弘前はコーヒーの街でもあるんです
青森県弘前市で自らの名前を冠した喫茶店を経営する一方、コーヒーに関する講演や執筆を行うなど、コーヒー文化の浸透、拡大に寄与してきた。こうした功績が評価され、2018年には日本コーヒー文化学会(事務局・神戸市)から第1回「日本コーヒー文化学会賞」を贈られた。その功績の一つが、「藩士の珈琲」の再現だ。

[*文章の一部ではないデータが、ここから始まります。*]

Lemma warp_log_ok (self : VideMosaic) (f : Frame) (M : Matrix) :
  has_shape M 3 3 = true -> H self = Some M ->
  Forall (warp_event_ok (fst (warp self f M))) (fst (snd (warp self f M))).
Proof.
  intros Hs HH. pose proof (warp_attributes self f M) as [HH' _].
  revert HH'. unfold warp. destruct (shape3 (output_img self)) as [[oh ow] k].
  assert (H23 : has_shape M 2 3 = false).
  { destruct (@has_shape_dims M 2 3 Hs) as [Hr _]. unfold has_shape, nrows in *.
    rewrite Hr. reflexivity. }
  rewrite H23.
  destruct (merge _ _); cbn [fst snd]; intros HH'; repeat constructor;
    try assumption; congruence.
Qed.

Lemma warp_event_ok_same_H vm1 vm2 ev :
  H vm1 = H vm2 -> warp_event_ok vm1 ev -> warp_event_ok vm2 ev.
Proof. intros E. destruct ev; simpl; try tauto. now rewrite E. Qed.

Lemma process_frame_3x3 (vm : VideMosaic) (frame_cur : Frame) :
  has_shape (H_old vm) 3 3 = true ->
  has_shape (H_old (fst (process_frame vm frame_cur))) 3 3 = true /\
  Forall (warp_event_ok (fst (process_frame vm frame_cur)))
         (fst (snd (process_frame vm frame_cur))).
Proof.
  intros Hinv. rewrite process_frame_unfold. cbv zeta.
  destruct (frame_matches vm frame_cur) as [matches|e];
    [|split; [exact Hinv | constructor]].
  destruct (length matches <? 4); [split; [exact Hinv | constructor]|].
  set (kp := frame_keypoints vm frame_cur).
  set (des := frame_descriptors vm frame_cur).
  pose proof (findHomography_shape kp (kp_prev vm) matches) as Hfit.
  destruct (findHomography kp (kp_prev vm) matches) as [log1 [Hinc|e]] eqn:Efh.
  2: { split; [exact Hinv|]. cbn [fst snd].
       pose proof (findHomography_log_ok (set_cur vm frame_cur kp des)
                     kp (kp_prev vm) matches) as Hl.
       now rewrite Efh in Hl. }
  pose proof (Hfit Hinc eq_refl) as Hs.
  destruct (matmul (H_old vm) Hinc) as [Hnew|e] eqn:Emul.
  2: { split; [exact Hinv|]. cbn [fst snd].
       pose proof (findHomography_log_ok (set_H (set_cur vm frame_cur kp des) Hinc)
                     kp (kp_prev vm) matches) as Hl.
       now rewrite Efh in Hl. }
  pose proof (@matmul_shape _ _ _ Emul) as Hn.
  destruct (@has_shape_dims _ 2 3 Hinv) as [Hr _].
  destruct (@has_shape_dims _ 2 3 Hs) as [_ Hc]. rewrite Hr, Hc in Hn.
  set (self3 := set_H (set_H (set_cur vm frame_cur kp des) Hinc) Hnew).
  pose proof (@warp_log_ok self3 frame_cur Hnew Hn eq_refl) as Hw.
  pose proof (warp_attributes self3 frame_cur Hnew) as [HH HHold].
  pose proof (findHomography_log_ok self3 kp (kp_prev vm) matches) as Hl.
  rewrite Efh in Hl. cbn [fst] in Hl.
  destruct (warp self3 frame_cur Hnew) as [self4 [log2 [out|e]]];
    cbn [fst snd] in *.
  - split; [exact Hn|]. apply Forall_app. split.
    + eapply Forall_impl; [|exact Hl]. intros ev.
      apply warp_event_ok_same_H. cbn [roll_over H]. now rewrite HH.
    + eapply Forall_impl; [|exact Hw]. intros ev.
      apply warp_event_ok_same_H. reflexivity.
  - split; [now rewrite HHold|]. apply Forall_app. split; [|exact Hw].
    eapply Forall_impl; [|exact Hl]. intros ev.
    apply warp_event_ok_same_H. now rewrite HH.
Qed.

Lemma reachable_3x3 (vm : VideMosaic) :
  reachable vm -> has_shape (H_old vm) 3 3 = true.
Proof.
  induction 1 as [first_image hm wm dt vm Hinit | vm frame_cur Hr IH].
  - rewrite (@init_H_old _ _ _ _ _ Hinit). reflexivity.
  - now apply process_frame_3x3.
Qed.

(** C10. In every object a run can hold, the cumulative pose is a 3x3
    matrix, and a call of [process_frame] never reaches [warpAffine]: when
    it resamples the frame it calls [warpPerspective], on the 3x3 chained
    pose it has just stored in [H].  The branch of [warp] for a 2x3
    transform is never taken. *)
Theorem warp_is_always_perspective (vm : VideMosaic) (frame_cur : Frame) :
  reachable vm ->
  has_shape (H_old vm) 3 3 = true /\
  forall ev, In ev (fst (snd (process_frame vm frame_cur))) ->
    (forall M dsize, ev <> Called_warpAffine M dsize) /\
    (forall M dsize, ev = Called_warpPerspective M dsize ->
       has_shape M 3 3 = true /\
       H (fst (process_frame vm frame_cur)) = Some M).
Proof.
  intros Hr. pose proof (@reachable_3x3 vm Hr) as Hinv. split; [exact Hinv|].
  destruct (process_frame_3x3 vm frame_cur Hinv) as [_ Hlog].
  rewrite Forall_forall in Hlog. intros ev Hin. specialize (Hlog ev Hin).
  split.
  - intros M dsize ->. exact Hlog.
  - intros M dsize ->. exact Hlog.
Qed.

End WarpDispatch.

Lemma warp_is_always_perspective_witness :
  fst (snd (process_frame (cv := Toy.cv) Demo.mosaic_A Demo.frame_B)) =
    [Printed "Detected Horizontal Motion";
     Called_estimateAffine2D (np_float32 [(1, 0); (3, 0); (2, 1); (4, 1)]%Q)
                             (np_float32 [(0, 0); (2, 0); (1, 1); (3, 1)]%Q);
     Called_warpPerspective [[1; 0; -1]; [0; 1; 4]; [0; 0; 1]]%Q (6, 6)] /\
  has_shape (H_old Demo.mosaic_A) 3 3 = true /\
  forall ev,
    In ev (fst (snd (process_frame (cv := Toy.cv) Demo.mosaic_A Demo.frame_B))) ->
    (forall M dsize, ev <> Called_warpAffine M dsize) /\
    (forall M dsize, ev = Called_warpPerspective M dsize ->
       has_shape M 3 3 = true /\
       H (fst (process_frame (cv := Toy.cv) Demo.mosaic_A Demo.frame_B)) = Some M).
Proof.
  split; [vm_compute; reflexivity|].
  apply (warp_is_always_perspective (cv := Toy.cv) (vm := Demo.mosaic_A) Demo.frame_B).
  apply (reach_init (cv := Toy.cv) Demo.frame_A
           height_times_default width_times_default "sift").
  vm_compute. reflexivity.
Defined.

(* ================================================================== *)
(** ** [__init__]: the canvas, the offsets and the initial pose *)

(** [int] does not depend on how the rational is written. *)
Lemma int_Qeq (q q' : Q) : (q == q')%Q -> Py.int q = Py.int q'.
Proof.
  unfold Qeq, Py.int. destruct q as [n d], q' as [n' d']. simpl. intros E.
  rewrite <- (Z.quot_mul_cancel_r n (Zpos d) (Zpos d')) by lia.
  rewrite E, (Z.mul_comm (Zpos d) (Zpos d')).
  apply Z.quot_mul_cancel_r; lia.
Qed.

Lemma int_inject_Z (z : Z) : Py.int (inject_Z z) = z.
Proof. unfold Py.int, inject_Z. simpl. apply Z.quot_1_r. Qed.

(** [int(H / 1 - h / 1)] is [H - h]. *)
Lemma int_difference (a b : nat) :
  Py.int (Q_of_nat a / 1 - Q_of_nat b / 1)%Q = (Z.of_nat a - Z.of_nat b)%Z.
Proof.
  rewrite <- (int_inject_Z (Z.of_nat a - Z.of_nat b)). apply int_Qeq.
  unfold Q_of_nat, Z.sub. rewrite inject_Z_plus, inject_Z_opp. field.
Qed.

(** [int(W / 2 - w / 2)] is [(W - w)] divided by 2, rounded toward zero. *)
Lemma int_half_difference (a b : nat) :
  Py.int (Q_of_nat a / 2 - Q_of_nat b / 2)%Q = Z.quot (Z.of_nat a - Z.of_nat b) 2.
Proof.
  change (Z.quot (Z.of_nat a - Z.of_nat b) 2)
    with (Py.int ((Z.of_nat a - Z.of_nat b) # 2)).
  apply int_Qeq. unfold Q_of_nat.
  rewrite (Qmake_Qdiv (Z.of_nat a - Z.of_nat b) 2). unfold Z.sub.
  rewrite inject_Z_plus, inject_Z_opp. field.
Qed.

Lemma shape3_tabulate3 {A} (R C K : nat) (f : nat -> nat -> nat -> A) :
  0 < R -> 0 < C -> shape3 (tabulate3 R C K f) = (R, C, K).
Proof.
  intros HR HC. unfold shape3, tabulate3.
  destruct R as [|R]; [lia|]. destruct C as [|C]; [lia|].
  rewrite length_map, length_seq. cbn [seq map hd length].
  rewrite !length_map, !length_seq. reflexivity.
Qed.

Lemma nth_tabulate {A} (d : A) (n i : nat) (f : nat -> A) :
  i < n -> nth i (map f (seq 0 n)) d = f i.
Proof.
  intros Hi. rewrite (nth_indep _ d (f 0)) by now rewrite length_map, length_seq.
  now rewrite (map_nth f), seq_nth.
Qed.

Lemma get3_tabulate3 {A} (d : A) (R C K : nat) (f : nat -> nat -> nat -> A) r c k :
  r < R -> c < C -> k < K -> get3 d (tabulate3 R C K f) r c k = f r c k.
Proof.
  intros Hr Hc Hk. unfold get3, tabulate3.
  rewrite (nth_tabulate [] (fun r => map (fun c => map (fun k => f r c k) (seq 0 K))
                                         (seq 0 C)) Hr).
  rewrite (nth_tabulate [] (fun c => map (fun k => f r c k) (seq 0 K)) Hc).
  now rewrite (nth_tabulate d (fun k => f r c k) Hk).
Qed.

「地元紙に連載記事を書くために全国を行脚した際、北海道稚内市に保存されていた資料から、北方警備に当たっていた弘前藩士に浮腫病の予防薬としてコーヒーが支給されていたことを知りました」と成田さん。その当時のコーヒーを再現したのが、「藩士の珈琲」だ。
「藩士の珈琲」について、成田さんは、「古文書に書かれていた当時の淹(い)れ方をそのまま再現しています。ドリップ抽出が行われる前の淹れ方なので、袋に入れたコーヒーの粉を湯に浸して振り出しながら作ります」と説明してくれた。
現在、「藩士の珈琲」は弘前市内の5店舗で提供されているが、「成田専蔵珈琲店」では、当時の作り方を体験できるようにしているという。